When you buy a life insurance policy, you are making a long-term financial commitment. If you ever find yourself in a situation where you can’t pay the premiums, you may have the option of selling it. This is called a life settlement. Life settlements have grown significantly over the past years and have a bright future in the business world.

It is usually people over 65 that take advantage of this option; in some cases, however, younger people can qualify if they have serious medical conditions. Universal life insurance policies for amounts of $100,000 or greater qualify but in some cases, even smaller term policies can be sold. A life settlement differs from a viatical settlement, which is for people 70 years or older and who have at least a $100,000 policy, have a terminal illness, or expect to live up to 24 more months. Also, surrendering a viatical settlement is different as you simply cancel the policy and take any cash value you have accrued.

If I wanted to sell my life insurance, I can either contact a direct buyer or connect with a broker. A broker will review eligibility and either provide you a quote or connect you with a broker who can. It is somewhat like a bidding process where you try to get the best price for the policy. Once you are connected with a buyer of your choice, you will turn the policy over to them and they will begin paying your premiums and give you the agreed-upon amount in a lump sum. Watch out for high commissions as they can eat up as much as 30% of your policy’s sale value.

Now let’s talk about eligibility. One of your best resources to get an idea of what is required to sell your policy is an organization called Life Insurance Settlement Association, or LISA. This is a nonprofit organization that provides information and guidance for those embarking on this process. 43 states and Puerto Rico regulate life settlements and cover about 90% of the population of the US.

30 states require a two-year waiting period before someone can sell a policy, and 11 states have a five-year waiting period. Minnesota has a four-year waiting period. In most states, you can sell your policy before the waiting periods are over if there is a terminal illness, divorce, retirement, or a physical or mental disability. 20 of the 43 states that regulate life settlements follow the National Conference of Insurance Legislators Life Settlement Model Act. This represents 53% of the US population.

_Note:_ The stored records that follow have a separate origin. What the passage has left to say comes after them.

Definition c_intptr (arch : arch_t) (v : Z) : Z := ival (ptr_size arch) true v.

Definition ty_size (arch : arch_t) (t : cty) : nat :=
  match t with
  | Tchar | Tschar | Tuchar | Tbool => 1
  | Tshort | Tushort => 2
  | Tint | Tuint | Tlong | Tulong => 4
  | Tllong | Tullong => 8
  | Tptr => ptr_size arch
  end.

Definition conv (arch : arch_t) (t : cty) : Z -> Z :=
  match t with
  | Tchar => c_char | Tschar => c_schar | Tuchar => c_uchar | Tbool => c_bool | Tshort => c_short | Tushort => c_ushort
  | Tint => c_int | Tuint => c_uint | Tlong => c_long | Tulong => c_ulong
  | Tllong => c_llong | Tullong => c_ullong | Tptr => c_ptr arch
  end.

(** * The intrinsics

    Each is one atomic access to an object of its size; the result is the old value as
    a signed integer. *)
Definition interlocked (n : nat) (obj : Z) (f : Z -> Z) : aprog Z :=
  AAct (Acc n obj f) (fun v => ARet (ival n true v)).

Definition interlocked_cas (n : nat) (obj desired comparand : Z) : aprog Z :=
  interlocked n obj (fun v => if ival n true v =? comparand then desired else v).

Notation _InterlockedExchange8 obj x := (interlocked 1 obj (fun _ => x)).
Notation _InterlockedExchange16 obj x := (interlocked 2 obj (fun _ => x)).
Notation _InterlockedExchange obj x := (interlocked 4 obj (fun _ => x)).
Notation _InterlockedExchange64 obj x := (interlocked 8 obj (fun _ => x)).
Notation _InterlockedCompareExchange8 := (interlocked_cas 1).
Notation _InterlockedCompareExchange16 := (interlocked_cas 2).
Notation _InterlockedCompareExchange := (interlocked_cas 4).
Notation _InterlockedCompareExchange64 := (interlocked_cas 8).
Notation _InterlockedExchangeAdd8 obj x := (interlocked 1 obj (fun v => v + x)).
Notation _InterlockedExchangeAdd16 obj x := (interlocked 2 obj (fun v => v + x)).
Notation _InterlockedExchangeAdd obj x := (interlocked 4 obj (fun v => v + x)).
Notation _InterlockedExchangeAdd64 obj x := (interlocked 8 obj (fun v => v + x)).
Notation _InterlockedOr8 obj x := (interlocked 1 obj (fun v => Z.lor v x)).
Notation _InterlockedOr16 obj x := (interlocked 2 obj (fun v => Z.lor v x)).
Notation _InterlockedOr obj x := (interlocked 4 obj (fun v => Z.lor v x)).
Notation _InterlockedOr64 obj x := (interlocked 8 obj (fun v => Z.lor v x)).
Notation _InterlockedXor8 obj x := (interlocked 1 obj (fun v => Z.lxor v x)).
Notation _InterlockedXor16 obj x := (interlocked 2 obj (fun v => Z.lxor v x)).
Notation _InterlockedXor obj x := (interlocked 4 obj (fun v => Z.lxor v x)).
Notation _InterlockedXor64 obj x := (interlocked 8 obj (fun v => Z.lxor v x)).
Notation _InterlockedAnd8 obj x := (interlocked 1 obj (fun v => Z.land v x)).
Notation _InterlockedAnd16 obj x := (interlocked 2 obj (fun v => Z.land v x)).
Notation _InterlockedAnd obj x := (interlocked 4 obj (fun v => Z.land v x)).
Notation _InterlockedAnd64 obj x := (interlocked 8 obj (fun v => Z.land v x)).

(** * The inline assembly of IX86 *)

Definition qword (lo hi : Z) : Z := lo + 2 ^ 32 * hi.

Definition dword_lo (v : Z) : Z := pat 4 v.

Definition dword_hi (v : Z) : Z := pat 4 (v / 2 ^ 32).

(** [lock cmpxchg8b]: the old value of the object, which is replaced by [ecx:ebx] if it
    is [edx:eax]. *)
Definition cmpxchg8b (edi ebx ecx eax edx : Z) : aprog Z :=
  rmw 8 edi (fun v => if v =? qword eax edx then qword ebx ecx else v).

(** [again: lock cmpxchg8b qword ptr [edi]; jne again]: a failing comparison loads the
    old value into [edx:eax]. The registers [edx:eax] at the end. *)
Fixpoint again (fuel : nat) (edi ebx ecx eax edx : Z) : aprog (Z * Z) :=
  match fuel with
  | O => AFail OutOfFuel
  | S fuel =>
      v ← cmpxchg8b edi ebx ecx eax edx;
      if v =? qword eax edx then mret (eax, edx)
      else again fuel edi ebx ecx (dword_lo v) (dword_hi v)
  end.

(** * The typed functions

    [fuel] bounds the retries of the loops, [ebx] and [ecx] are the registers when
    a load is called. *)
Section typed.
Context (arch : arch_t) (fuel : nat) (ebx ecx : Z).

(** ** [atomic_store_explicit] *)

Definition atomic_store_char (obj desired : Z) (order : memory_order) : aprog unit :=
  match order with
  | memory_order_seq_cst => _ ← _InterlockedExchange8 obj desired; mret tt
  | _ => astore 1 obj desired
  end.

Definition atomic_store_uchar (obj desired : Z) (order : memory_order) : aprog unit :=
  atomic_store_char obj (c_char desired) order.

Definition atomic_store_bool (obj desired : Z) (order : memory_order) : aprog unit :=
  atomic_store_char obj (c_bool desired) order.

Definition atomic_store_short (obj desired : Z) (order : memory_order) : aprog unit :=
  match order with
  | memory_order_seq_cst => _ ← _InterlockedExchange16 obj desired; mret tt
  | _ => astore 2 obj desired
  end.

Definition atomic_store_ushort (obj desired : Z) (order : memory_order) : aprog unit :=
  atomic_store_short obj (c_short desired) order.

Definition atomic_store_long (obj desired : Z) (order : memory_order) : aprog unit :=
  match order with
  | memory_order_seq_cst => _ ← _InterlockedExchange obj desired; mret tt
  | _ => astore 4 obj desired
  end.

Definition atomic_store_ulong (obj desired : Z) (order : memory_order) : aprog unit :=
  atomic_store_long obj (c_long desired) order.

Definition atomic_store_int (obj desired : Z) (order : memory_order) : aprog unit :=
  atomic_store_long obj (c_long desired) order.

Definition atomic_store_uint (obj desired : Z) (order : memory_order) : aprog unit :=
  atomic_store_long obj (c_long desired) order.

(** On IX86 an aligned object is written by one [movq] or [fistp], any other by a loop of [cmpxchg8b]. *)
Definition atomic_store_llong (obj desired : Z) (order : memory_order) : aprog unit :=
  match arch with
  | M_IX86 =>
      if Z.land obj 7 =? 0 then astore 8 obj desired
      else
        eax ← aload 4 obj; edx ← aload 4 (obj + 4);
        _ ← again fuel obj (dword_lo desired) (dword_hi desired) eax edx; mret tt
  | M_X64 =>
      match order with
      | memory_order_seq_cst => _ ← _InterlockedExchange64 obj desired; mret tt
      | _ => astore 8 obj desired
      end
  end.

Definition atomic_store_ullong (obj desired : Z) (order : memory_order) : aprog unit :=
  atomic_store_llong obj (c_llong desired) order.

Definition atomic_store_ptr (obj desired : Z) (order : memory_order) : aprog unit :=
  match arch with
  | M_IX86 => atomic_store_long obj (c_long desired) order
  | M_X64 => atomic_store_llong obj (c_llong desired) order
  end.

(** ** [atomic_load_explicit] *)

Definition atomic_load_char (obj : Z) (order : memory_order) : aprog Z :=
  value ← aload 1 obj; mret (c_char value).

Definition atomic_load_uchar (obj : Z) (order : memory_order) : aprog Z :=
  v ← atomic_load_char obj order; mret (c_uchar v).

Definition atomic_load_bool (obj : Z) (order : memory_order) : aprog Z :=
  v ← atomic_load_char obj order; mret (c_bool v).

Definition atomic_load_short (obj : Z) (order : memory_order) : aprog Z :=
  value ← aload 2 obj; mret (c_short value).

Definition atomic_load_ushort (obj : Z) (order : memory_order) : aprog Z :=
  v ← atomic_load_short obj order; mret (c_ushort v).

Definition atomic_load_long (obj : Z) (order : memory_order) : aprog Z :=
  value ← aload 4 obj; mret (c_int value).

Definition atomic_load_ulong (obj : Z) (order : memory_order) : aprog Z :=
  v ← atomic_load_long obj order; mret (c_ulong v).

Definition atomic_load_int (obj : Z) (order : memory_order) : aprog Z :=
  v ← atomic_load_long obj order; mret (c_int v).

Definition atomic_load_uint (obj : Z) (order : memory_order) : aprog Z :=
  v ← atomic_load_long obj order; mret (c_uint v).

(** On IX86 an object that is not aligned is read by a [cmpxchg8b] of the registers [ecx:ebx], whatever they hold, with themselves. *)
Definition atomic_load_llong (obj : Z) (order : memory_order) : aprog Z :=
  match arch with
  | M_IX86 =>
      if Z.land obj 7 =? 0 then v ← aload 8 obj; mret (c_llong v)
      else
        v ← cmpxchg8b obj ebx ecx ebx ecx; mret (c_llong v)
  | M_X64 => value ← aload 8 obj; mret (c_llong value)
  end.

Definition atomic_load_ullong (obj : Z) (order : memory_order) : aprog Z :=
  v ← atomic_load_llong obj order; mret (c_ullong v).

Definition atomic_load_ptr (obj : Z) (order : memory_order) : aprog Z :=
  match arch with
  | M_IX86 => v ← atomic_load_long obj order; mret (c_ptr arch v)
  | M_X64 => v ← atomic_load_llong obj order; mret (c_ptr arch v)
  end.

(** ** [atomic_exchange_explicit] *)

Definition atomic_exchange_char (obj desired : Z) (order : memory_order) : aprog Z :=
  _InterlockedExchange8 obj desired.

Definition atomic_exchange_uchar (obj desired : Z) (order : memory_order) : aprog Z :=
  v ← atomic_exchange_char obj (c_char desired) order; mret (c_uchar v).

Definition atomic_exchange_bool (obj desired : Z) (order : memory_order) : aprog Z :=
  v ← atomic_exchange_char obj (c_char desired) order; mret (c_bool v).

Definition atomic_exchange_short (obj desired : Z) (order : memory_order) : aprog Z :=
  _InterlockedExchange16 obj desired.

Definition atomic_exchange_ushort (obj desired : Z) (order : memory_order) : aprog Z :=
  v ← atomic_exchange_short obj (c_short desired) order; mret (c_ushort v).

Definition atomic_exchange_long (obj desired : Z) (order : memory_order) : aprog Z :=
  _InterlockedExchange obj desired.

Definition atomic_exchange_ulong (obj desired : Z) (order : memory_order) : aprog Z :=
  v ← atomic_exchange_long obj (c_long desired) order; mret (c_ulong v).

Definition atomic_exchange_int (obj desired : Z) (order : memory_order) : aprog Z :=
  v ← atomic_exchange_long obj (c_long desired) order; mret (c_int v).

Definition atomic_exchange_uint (obj desired : Z) (order : memory_order) : aprog Z :=
  v ← atomic_exchange_long obj (c_long desired) order; mret (c_uint v).

Definition atomic_exchange_llong (obj desired : Z) (order : memory_order) : aprog Z :=
  match arch with
  | M_IX86 =>
      eax ← aload 4 obj; edx ← aload 4 (obj + 4);
      '(eax, edx) ← again fuel obj (dword_lo desired) (dword_hi desired) eax edx;
      mret (c_llong (qword eax edx))
  | M_X64 => _InterlockedExchange64 obj desired
  end.

Definition atomic_exchange_ullong (obj desired : Z) (order : memory_order) : aprog Z :=
  v ← atomic_exchange_llong obj (c_llong desired) order; mret (c_ullong v).

Definition atomic_exchange_ptr (obj desired : Z) (order : memory_order) : aprog Z :=
  match arch with
  | M_IX86 => v ← atomic_exchange_long obj (c_long desired) order; mret (c_ptr arch v)
  | M_X64 => v ← atomic_exchange_llong obj (c_llong desired) order; mret (c_ptr arch v)
  end.

(** ** [atomic_compare_exchange_strong_explicit]

    The argument [expected] is the value the pointer points to, the second result its
    new value; a cast of the pointer reads the value as the other type. *)

Definition atomic_compare_exchange_char (obj expected desired : Z) (success failure : memory_order) : aprog (bool * Z) :=
  let old := expected in
  expected ← _InterlockedCompareExchange8 obj desired old; mret (old =? expected, expected).

Definition atomic_compare_exchange_uchar (obj expected desired : Z) (success failure : memory_order) : aprog (bool * Z) :=
  '(b, e) ← atomic_compare_exchange_char obj (c_char expected) (c_char desired) success failure; mret (b, c_uchar e).

Definition atomic_compare_exchange_short (obj expected desired : Z) (success failure : memory_order) : aprog (bool * Z) :=
  let old := expected in
  expected ← _InterlockedCompareExchange16 obj desired old; mret (old =? expected, expected).

Definition atomic_compare_exchange_ushort (obj expected desired : Z) (success failure : memory_order) : aprog (bool * Z) :=
  '(b, e) ← atomic_compare_exchange_short obj (c_short expected) (c_short desired) success failure; mret (b, c_ushort e).

Definition atomic_compare_exchange_long (obj expected desired : Z) (success failure : memory_order) : aprog (bool * Z) :=
  let old := expected in
  expected ← _InterlockedCompareExchange obj desired old; mret (old =? expected, expected).

Definition atomic_compare_exchange_ulong (obj expected desired : Z) (success failure : memory_order) : aprog (bool * Z) :=
  '(b, e) ← atomic_compare_exchange_long obj (c_long expected) (c_long desired) success failure; mret (b, c_ulong e).

Definition atomic_compare_exchange_int (obj expected desired : Z) (success failure : memory_order) : aprog (bool * Z) :=
  '(b, e) ← atomic_compare_exchange_long obj (c_long expected) (c_long desired) success failure; mret (b, c_int e).

Definition atomic_compare_exchange_uint (obj expected desired : Z) (success failure : memory_order) : aprog (bool * Z) :=
  '(b, e) ← atomic_compare_exchange_long obj (c_long expected) (c_long desired) success failure; mret (b, c_uint e).

Definition atomic_compare_exchange_llong (obj expected desired : Z) (success failure : memory_order) : aprog (bool * Z) :=
  let old := expected in
  expected ← _InterlockedCompareExchange64 obj desired old; mret (old =? expected, expected).

Definition atomic_compare_exchange_ullong (obj expected desired : Z) (success failure : memory_order) : aprog (bool * Z) :=
  '(b, e) ← atomic_compare_exchange_llong obj (c_llong expected) (c_llong desired) success failure; mret (b, c_ullong e).

Definition atomic_compare_exchange_ptr (obj expected desired : Z) (success failure : memory_order) : aprog (bool * Z) :=
  match arch with
  | M_IX86 =>
      '(b, e) ← atomic_compare_exchange_long obj (c_long expected) (c_long desired) success failure;
      mret (b, c_ptr arch e)
  | M_X64 =>
      '(b, e) ← atomic_compare_exchange_llong obj (c_llong expected) (c_llong desired) success failure;
      mret (b, c_ptr arch e)
  end.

12 states follow a hybrid of that same act along with other variations of state and federal laws involving life insurance. There are 12 states that regulate viatical settlements only. Some states have rigorous regulations requiring things such as getting multiple offers, proving that you have looked into alternatives, getting guidance on the tax implications, licensing of brokers and providers, and even having prior approval of the forms actually used. Some states require that life settlement companies adhere to state and federal privacy laws and submit an anti-fraud plan for approval to prove the policies they purchase have not been obtained illegally. All of the above requirements are to ensure transparency and the legality of the sale.

Interestingly, even with all of the rigid requirements within states, since 2012, only two consumer complaints involving life settlements have been reported nationally. This shows the industry is being regulated well and the consumer is being protected. There are a number of federal and state laws that impact someone’s eligibility and those have to be researched for each situation. Knowledgeable brokers will be aware of these individual state requirements and regulations and should keep you out of trouble, but due diligence on the part of the seller is advisable.